Ocidente Utiliza Ucrânia como Arma em Conflito com a Rússia, Afirma Chanceler Lavrov

Em uma recente declaração, o ministro das Relações Exteriores da Rússia, Sergei Lavrov, fez contundentes acusações sobre a atuação do Ocidente no conflito ucraniano. Segundo ele, os países ocidentais estariam, na verdade, conduzindo uma batalha direta contra a Rússia, utilizando a Ucrânia como um campo de combate. Lavrov afirmou que esta ação é marcada pelo fornecimento de armamentos modernos e por tentativas de provocar a opinião pública ucraniana contra seu próprio governo.

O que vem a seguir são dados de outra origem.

(** * VotingSystem (contracts/Votingsystem.sol): a shallow embedding

    The Solidity contract [VotingSystem is Ownable, ReentrancyGuard] is
    modelled as a state record, a state/error monad for the bodies of its
    public functions (with the modifiers as monadic guards), and a
    transaction wrapper [transact] that gives EVM revert semantics: a
    reverted call leaves the storage exactly as it was.

    - [uint256] values are [Z] with Solidity 0.8 checked arithmetic:
      [x++] reverts with [Panic(0x11)] when [x + 1 = 2^256].
    - [address] values are [Z] in [0, 2^160).
    - [mapping]s are [gmap]s; reading an absent key yields the zero
      record, as Solidity's mappings do.
    - The inherited OpenZeppelin 5 [Ownable] (owner, onlyOwner,
      transferOwnership, renounceOwnership) and [ReentrancyGuard]
      (nonReentrant) are modelled after their library sources.
    - Events are logs, not storage, and are not modelled. *)

From Stdlib Require Import ZArith Lia.
From stdpp Require Import base gmap list strings.

Open Scope Z_scope.

(** ** Data model *)

Definition UINT256_BOUND : Z := 2 ^ 256.
Definition ADDRESS_BOUND : Z := 2 ^ 160.

(** [struct Candidate]; the field [exists] is renamed [exists_]
    ([exists] is a Rocq keyword). *)
Record Candidate := mkCandidate {
  id : Z;
  name : string;
  description : string;
  voteCount : Z;
  exists_ : bool
}.

(** [struct Voter] *)
Record Voter := mkVoter {
  hasVoted : bool;
  votedFor : Z;
  timestamp : Z
}.

Definition zero_candidate : Candidate := mkCandidate 0 "" "" 0 false.
Definition zero_voter : Voter := mkVoter false 0 0.

(** Contract storage, including the inherited [Ownable._owner] and
    [ReentrancyGuard._status] ([true] = ENTERED). *)
Record State := mkState {
  owner : Z;
  reentrancy_entered : bool;
  candidates : gmap Z Candidate;
  voters : gmap Z Voter;
  candidateCount : Z;
  totalVotes : Z;
  votingActive : bool
}.

(** Transaction context: [msg.sender] and [block.timestamp]. *)
Record Msg := mkMsg {
  msg_sender : Z;
  block_timestamp : Z
}.

(** Revert reasons. *)
Inductive Revert :=
  | ErrVotingNotActive           (* "Voting is not active" *)
  | ErrAlreadyVoted              (* "You have already voted" *)
  | ErrCandidateDoesNotExist     (* "Candidate does not exist" *)
  | OwnableUnauthorizedAccount (account : Z)
  | OwnableInvalidOwner (account : Z)
  | ReentrancyGuardReentrantCall
  | PanicArithmeticOverflow.     (* Panic(0x11) *)

(** Mapping reads: an absent key reads as the zero record. *)
Definition cand_of (s : State) (i : Z) : Candidate :=
  default zero_candidate (candidates s !! i).
Definition voter_of (s : State) (a : Z) : Voter :=
  default zero_voter (voters s !! a).

(** Storage writes. *)
Definition set_owner (o : Z) (s : State) : State :=
  mkState o (reentrancy_entered s) (candidates s) (voters s)
          (candidateCount s) (totalVotes s) (votingActive s).
Definition set_entered (b : bool) (s : State) : State :=
  mkState (owner s) b (candidates s) (voters s)
          (candidateCount s) (totalVotes s) (votingActive s).
Definition set_candidates (cs : gmap Z Candidate) (s : State) : State :=
  mkState (owner s) (reentrancy_entered s) cs (voters s)
          (candidateCount s) (totalVotes s) (votingActive s).
Definition set_voters (vs : gmap Z Voter) (s : State) : State :=
  mkState (owner s) (reentrancy_entered s) (candidates s) vs
          (candidateCount s) (totalVotes s) (votingActive s).
Definition set_candidateCount (n : Z) (s : State) : State :=
  mkState (owner s) (reentrancy_entered s) (candidates s) (voters s)
          n (totalVotes s) (votingActive s).
Definition set_totalVotes (n : Z) (s : State) : State :=
  mkState (owner s) (reentrancy_entered s) (candidates s) (voters s)
          (candidateCount s) n (votingActive s).
Definition set_votingActive (b : bool) (s : State) : State :=
  mkState (owner s) (reentrancy_entered s) (candidates s) (voters s)
          (candidateCount s) (totalVotes s) b.

Definition set_voteCount (n : Z) (c : Candidate) : Candidate :=
  mkCandidate (id c) (name c) (description c) n (exists_ c).

(** ** A state/error monad for function bodies *)

Definition M (A : Type) : Type := State -> Revert + (A * State).

Global Instance M_ret : MRet M := fun A a s => inr (a, s).
Global Instance M_bind : MBind M := fun A B k m s =>
  match m s with
  | inl e => inl e
  | inr (a, s') => k a s'
  end.

Definition get : M State := fun s => inr (s, s).
Definition modify (f : State -> State) : M unit := fun s => inr (tt, f s).
Definition revert {A} (e : Revert) : M A := fun _ => inl e.
Definition require (b : bool) (e : Revert) : M unit :=
  if b then mret tt else revert e.

(** Checked [x + 1] on [uint256]. *)
Definition checked_incr (x : Z) : M Z :=
  if decide (x + 1 < UINT256_BOUND) then mret (x + 1)
  else revert PanicArithmeticOverflow.

(** ** Modifiers *)

(** [Ownable.onlyOwner] / [_checkOwner]. *)
Definition onlyOwner (m : Msg) : M unit :=
  s ← get;
  if decide (owner s = msg_sender m) then mret tt
  else revert (OwnableUnauthorizedAccount (msg_sender m)).

(** [modifier onlyDuringVoting] *)
Definition onlyDuringVoting : M unit :=
  s ← get; require (votingActive s) ErrVotingNotActive.

(** [modifier hasNotVoted] *)
Definition hasNotVoted (m : Msg) : M unit :=
  s ← get; require (negb (hasVoted (voter_of s (msg_sender m)))) ErrAlreadyVoted.

(** [modifier validCandidate(_candidateId)] *)
Definition validCandidate (_candidateId : Z) : M unit :=
  s ← get; require (exists_ (cand_of s _candidateId)) ErrCandidateDoesNotExist.

(** [ReentrancyGuard.nonReentrant] *)
Definition nonReentrant {A} (body : M A) : M A :=
  s ← get;
  if reentrancy_entered s then revert ReentrancyGuardReentrantCall
  else
    modify (set_entered true);;
    r ← body;
    modify (set_entered false);;
    mret r.

(** ** Public functions *)

(** [constructor() Ownable(msg.sender)]; [Ownable]'s constructor reverts
    on the zero address. *)
Definition init_state (deployer : Z) : State :=
  mkState deployer false ∅ ∅ 0 0 false.

(** [function addCandidate(string _name, string _description) onlyOwner] *)
Definition addCandidate (m : Msg) (_name _description : string) : M unit :=
  onlyOwner m;;
  s ← get;
  cc ← checked_incr (candidateCount s);
  modify (set_candidateCount cc);;
  s ← get;
  modify (set_candidates
            (<[cc := mkCandidate cc _name _description 0 true]> (candidates s))).

(** [function vote(uint256 _candidateId)
       onlyDuringVoting hasNotVoted validCandidate(_candidateId) nonReentrant] *)
Definition vote (m : Msg) (_candidateId : Z) : M unit :=
  onlyDuringVoting;;
  hasNotVoted m;;
  validCandidate _candidateId;;
  nonReentrant (
    s ← get;
    modify (set_voters (<[msg_sender m :=
              mkVoter true _candidateId (block_timestamp m)]> (voters s)));;
    s ← get;
    let c := cand_of s _candidateId in
    vc ← checked_incr (voteCount c);
    modify (set_candidates (<[_candidateId := set_voteCount vc c]> (candidates s)));;
    s ← get;
    tv ← checked_incr (totalVotes s);
    modify (set_totalVotes tv)).

(** [function toggleVoting() onlyOwner] *)
Definition toggleVoting (m : Msg) : M unit :=
  onlyOwner m;;
  s ← get;
  modify (set_votingActive (negb (votingActive s))).

(** [function getCandidate(uint256) view validCandidate(_candidateId)] *)
Definition getCandidate (_candidateId : Z) : M (string * string * Z) :=
  validCandidate _candidateId;;
  s ← get;
  let candidate := cand_of s _candidateId in
  mret (name candidate, description candidate, voteCount candidate).

(** The loop index [i = 1 .. candidateCount]. *)
Fixpoint ids_from (start : Z) (n : nat) : list Z :=
  match n with
  | O => []
  | S n' => start :: ids_from (start + 1) n'
  end.

Definition loop_ids (s : State) : list Z :=
  ids_from 1 (Z.to_nat (candidateCount s)).

(** [function getAllCandidates() view] *)
Definition getAllCandidates : M (list Candidate) :=
  s ← get; mret (map (cand_of s) (loop_ids s)).

(** [function getResults() view] *)
Definition getResults : M (list Z) :=
  s ← get; mret (map (fun i => voteCount (cand_of s i)) (loop_ids s)).

(** [function hasVoted(address) view] (named [hasVoted_] here, since
    [hasVoted] is the field of [Voter]). *)
Definition hasVoted_ (_voter : Z) : M bool :=
  s ← get; mret (hasVoted (voter_of s _voter)).

(** [function getVotingStats() view] *)
Definition getVotingStats : M (Z * Z * bool) :=
  s ← get; mret (candidateCount s, totalVotes s, votingActive s).

(** [Ownable.transferOwnership(address newOwner) onlyOwner] *)
Definition transferOwnership (m : Msg) (newOwner : Z) : M unit :=
  onlyOwner m;;
  if decide (newOwner = 0) then revert (OwnableInvalidOwner 0)
  else modify (set_owner newOwner).

(** [Ownable.renounceOwnership() onlyOwner] *)
Definition renounceOwnership (m : Msg) : M unit :=
  onlyOwner m;; modify (set_owner 0).

(** ** The contract's ABI and the transaction wrapper *)

Inductive Call :=
  | CallAddCandidate (n d : string)
  | CallVote (candidateId : Z)
  | CallToggleVoting
  | CallGetCandidate (candidateId : Z)
  | CallGetAllCandidates
  | CallGetResults
  | CallHasVoted (voter : Z)
  | CallGetVotingStats
  | CallCandidates (i : Z)          (* public getter [candidates(uint256)] *)
  | CallVoters (a : Z)              (* public getter [voters(address)] *)
  | CallCandidateCount
  | CallTotalVotes
  | CallVotingActive
  | CallOwner
  | CallTransferOwnership (newOwner : Z)
  | CallRenounceOwnership.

Lavrov lembrou que, durante o início do governo de Vladimir Putin, havia uma expectativa de diálogo igualitário e uma parceria estratégica com as nações ocidentais. No entanto, essa visão mudou, segundo ele, à medida que as potências ocidentais começaram a implementar sanções e estratégias que, de acordo com Lavrov, visam desestabilizar Moscou. Ele frisou que essas ações são uma resposta à perda de influência que o Ocidente tem enfrentado, especialmente após séculos de dominação.

Outro ponto crítico abordado por Lavrov foi a questão das condições impostas pelo Ocidente para resolver o conflito na Ucrânia, que ele classificou como um ultimato. O chanceler mencionou que a Rússia possui capacidades militares robustas, incluindo Marinha, Exército e Forças Aeroespaciais, que seriam empregados se necessário. Além disso, ele criticou a ideia de que uma força multinacional liderada por países como França e Reino Unido poderia ser enviada para a Ucrânia como parte de um cessar-fogo, considerando tal proposta insultuosa.

Por fim, Lavrov também se manifestou sobre o uso de países bálticos contra a Rússia, ressaltando que esses países, ao invés de encontrarem segurança na OTAN, acabaram se tornando ardentes defensores de uma postura hostil em relação a Moscou. Ele enfatizou que as promessas de segurança feitas durante a expansão da OTAN em 2004 foram totalmente frustradas, evidenciando as tensões crescentes na região e a perspetiva de um novo desdobramento geopolítico. Assim, o cenário atual aponta para um aumento nas rivalidades e um aprimoramento das estratégias militares de ambos os lados, tornando o futuro da segurança europeia ainda mais incerto.